▸ **Problem to work on**
Work through the entries below and show every line in which "Hinv" is found.

[Items from a dataset]
(** Every group lies inside the layout. *)
Lemma laid_bounds sg pos hs gs :
  laid sg pos hs gs ->
  Forall (fun g => pos <= offset (gl g) /\
    offset (gl g) + size (gl g) <= pos + Z.of_nat (length (lay hs gs))) gs.
Proof.
  revert pos hs. induction gs as [|g gs IH]; intros pos [|h hs] H; cbn [laid lay rel_hdrs length] in *; try done.
  destruct H as (Ho & Hh & Hs & _ & _ & H). constructor.
  - rewrite Ho, Hs, !length_app. lia.
  - eapply Forall_impl; [exact (IH _ _ H)|]. intros g' Hg'. rewrite !length_app in *. lia.
Qed.

Lemma laid_not_released sg pos hs gs :
  laid sg pos hs gs -> Forall (fun g => status (gl g) <> logStatusReleased) gs.
Proof.
  revert pos hs. induction gs as [|g gs IH]; intros pos [|h hs] H; cbn [laid lay rel_hdrs length] in *; try done.
  destruct H as (_ & _ & _ & _ & Hr & H). constructor; [done|]. eapply IH, H.
Qed.

(** The loop's arithmetic on a laid-out group never wraps. *)
Lemma skip_offset w A fo g h gs hs T :
  laid (segs w) (Z.of_nat (length A)) (h :: hs) (g :: gs) -> 0 <= fo <= Z.of_nat (length A) ->
  Z.of_nat (length (A ++ lay (h :: hs) (g :: gs) ++ T)) < 2 ^ 62 ->
  wrap_i64 (wrap_i64 (Z.of_nat (length A) - fo + size (gl g)) +
    Segments.freeSize (segs w) (wrap_i64 (offset (gl g) + size (gl g)))) =
  Z.of_nat (length (A ++ h ++ gbody g ++ ggap g)) - fo.
Proof.
  intros (Ho & Hh & Hs & Hg & _) Hfo Hlen. cbn [lay] in Hlen. rewrite !length_app in *.
  rewrite Ho, Hs in *. rewrite (wrap_i64_small (Z.of_nat (length A) - fo + _)) by (unfold in_int64; lia).
  rewrite (wrap_i64_small (Z.of_nat (length A) + _)) by (unfold in_int64; lia). rewrite <- Hg.
  rewrite wrap_i64_small by (unfold in_int64; lia). unfold logHeaderSize in *. lia.
Qed.

(** The inner loop over the groups [gs] simulates the callback run over
    them. *)
Definition inner_sim_P (w : WalState) (buf : list Z) (gs : list group) : Prop :=
  forall hs A T s,
  scan_inv buf A hs gs T s -> laid (segs w) (Z.of_nat (length A)) hs gs ->
  fileSize w = Z.of_nat (length (file s)) ->
  Forall (fun g => skipped g = false -> size (gl g) <= win s) gs ->
  sim w (inner w buf (map gl gs) (idx s) (Z.of_nat (length A) - fileOff s) s) A hs gs T s.

(** After a group, its header (or the rewritten one [hr]), body and gap
    join the prefix [A]. *)
Lemma scan_inv_next buf A h hs g gs T s s1 hr :
  scan_inv buf A (h :: hs) (g :: gs) T s -> length hr = length h ->
  file s1 = A ++ hr ++ gbody g ++ ggap g ++ lay hs gs ++ T ->
  idx s1 = S (idx s) -> fileOff s1 = fileOff s -> win s1 = win s ->
  drop (S (idx s)) (logs s1) = drop (S (idx s)) (logs s) -> length (logs s1) = length (logs s) ->
  scan_inv buf (A ++ hr ++ gbody g ++ ggap g) hs gs T s1.
Proof.
  intros (A0 & Hf & HA0 & Hbuf & Hfo & Hw & Hfw & Hlen & Hd & Hi) Hhr Hf1 Hi1 Hfo1 Hw1 Hd1 Hl1.
  cbn [lay length] in *. exists (A0 ++ h ++ gbody g ++ ggap g).
  assert (Hfl : length (file s1) = length (file s)) by (rewrite Hf1, Hf, !length_app; lia).
  rewrite Hfl, Hi1, Hfo1, Hw1, Hd1, Hl1, (drop_next _ _ _ _ Hd), Hf1, Hbuf, !length_app, <- !app_assoc.
  split_and!; try done; lia.
Qed.

Lemma inner_sim_nil w buf : inner_sim_P w buf [].
Proof.
  intros hs A T s Hinv Hlaid _ _. destruct hs; [|contradiction].
  destruct Hinv as (A0 & Hf & _ & _ & _ & _ & _ & _ & _ & Hi). left. cbn in *. rewrite Hf. repeat split; lia.
Qed.

Lemma inner_sim_cons w buf g gs : inner_sim_P w buf gs -> inner_sim_P w buf (g :: gs).
Proof.
  intros IH hs A T s Hinv Hlaid Hfs Hsz. destruct hs as [|h hs]; [contradiction|]. pose proof Hlaid as Hlaid0.
  destruct Hlaid as (Ho & Hh & Hs & Hg & _ & Hlaid). pose proof Hinv as Hinv0.
  destruct Hinv as (A0 & Hf & HA0 & Hbuf & Hfo & Hw & Hfw & Hlen & Hd & Hi).
  cbn [length] in Hi. apply Forall_cons in Hsz as [Hsz1 Hsz]. cbn [map inner].
  rewrite Hf in Hlen, Hfw. rewrite (skip_offset w A (fileOff s) g h gs hs T) by done.
  change ((LogCodec.entryCount (gl g) =? 0) || negb (status (gl g) =? logStatusWritten)) with (skipped g).
  cbn [lay] in Hf, Hbuf, Hlen, Hfw. rewrite <- !app_assoc in Hf, Hbuf. rewrite !length_app in Hlen, Hfw.
  destruct (skipped g) eqn:Hsk.
  - eapply sim_cons with (A' := A ++ h ++ gbody g ++ ggap g) (hr := h);
      [|done|by rewrite Hsk|done|by cbn; rewrite Hsk|done..].
    apply (IH hs _ T (mkScan (S (idx s)) (fileOff s) (win s) (logs s) (file s) (cb s)));
      [by eapply scan_inv_next|by rewrite length_app, Nat2Z.inj_add|done|done].
  - specialize (Hsz1 eq_refl). rewrite (proj2 (Z.ltb_ge _ _) Hsz1).
    rewrite (wrap_i64_small (win s - _)) by (unfold in_int64; lia).
    destruct (Z.ltb_spec (win s - (Z.of_nat (length A) - fileOff s)) (size (gl g))) as [Hnf|Hfit].
    + right. exists (mkScan (idx s) (offset (gl g)) (wrap_i64 (fileSize w - offset (gl g)))
        (logs s) (file s) (cb s)), [], [], (h :: hs), (g :: gs). cbn.
      rewrite Hf, Hfs, Ho, !length_app in *. rewrite wrap_i64_small by (unfold in_int64; lia).
      repeat split; (done || lia || by rewrite <- !app_assoc).
    + rewrite Hbuf, <- HA0, !wrap_i64_small by (unfold in_int64; rewrite ?Hs; lia).
      rewrite Hs, buf_slice_body by (rewrite ?length_app; lia). rewrite ?HA0, <- Hbuf.
      destruct (f (cb s) (timeID (gl g)) (mkReader (gbody g) 0 (LogCodec.entryCount (gl g))))
        as [c1 [[|] [u|e]]] eqn:Hcb;
        [left; cbn; rewrite Hsk, Hcb; cbn; split; [done|lia]
        |left; cbn; rewrite Hsk, Hcb; done|..|left; cbn; rewrite Hsk, Hcb; done].
      cbn [offset set_status]. rewrite Hf, Ho, writeAt_hdr; [|rewrite length_LogInfo_MarshalBinary; symmetry; exact Hh].
      assert (Hrl : length (released_hdr g) = length h)
        by (unfold released_hdr; rewrite length_LogInfo_MarshalBinary; done).
      set (s1 := mkScan (S (idx s)) (fileOff s) (win s) (<[idx s := set_status (gl g) logStatusReleased]> (logs s))
                  (A ++ released_hdr g ++ gbody g ++ ggap g ++ lay hs gs ++ T) c1).
      eapply sim_cons with (A' := A ++ released_hdr g ++ gbody g ++ ggap g) (hr := released_hdr g) (s1 := s1);
        [|done|by rewrite Hsk|done|by cbn [call_groups cb]; rewrite Hsk, Hcb|by cbn; rewrite length_insert|done|done
        |by cbn; rewrite Hf, !length_app, Hrl].
      replace (Z.of_nat (length (A ++ h ++ gbody g ++ ggap g))) with
        (Z.of_nat (length (A ++ released_hdr g ++ gbody g ++ ggap g))) by (rewrite !length_app; lia).
      apply (IH hs _ T s1); [|by replace (Z.of_nat (length (A ++ released_hdr g ++ gbody g ++ ggap g))) with
        (Z.of_nat (length A) + Z.of_nat (length (h ++ gbody g ++ ggap g))) by (rewrite !length_app; lia)|by cbn; rewrite Hfs, Hf, !length_app, Hrl|done].
      apply (scan_inv_next _ _ h _ _ _ _ s); try done; cbn; [by rewrite drop_insert_lt by lia|by rewrite length_insert].
Qed.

▸ **Solution to the problem**
  intros hs A T s Hinv Hlaid _ _. destruct hs; [|contradiction].
  destruct Hinv as (A0 & Hf & _ & _ & _ & _ & _ & _ & _ & Hi). left. cbn in *. rewrite Hf. repeat split; lia.
  intros IH hs A T s Hinv Hlaid Hfs Hsz. destruct hs as [|h hs]; [contradiction|]. pose proof Hlaid as Hlaid0.
  destruct Hlaid as (Ho & Hh & Hs & Hg & _ & Hlaid). pose proof Hinv as Hinv0.
  destruct Hinv as (A0 & Hf & HA0 & Hbuf & Hfo & Hw & Hfw & Hlen & Hd & Hi).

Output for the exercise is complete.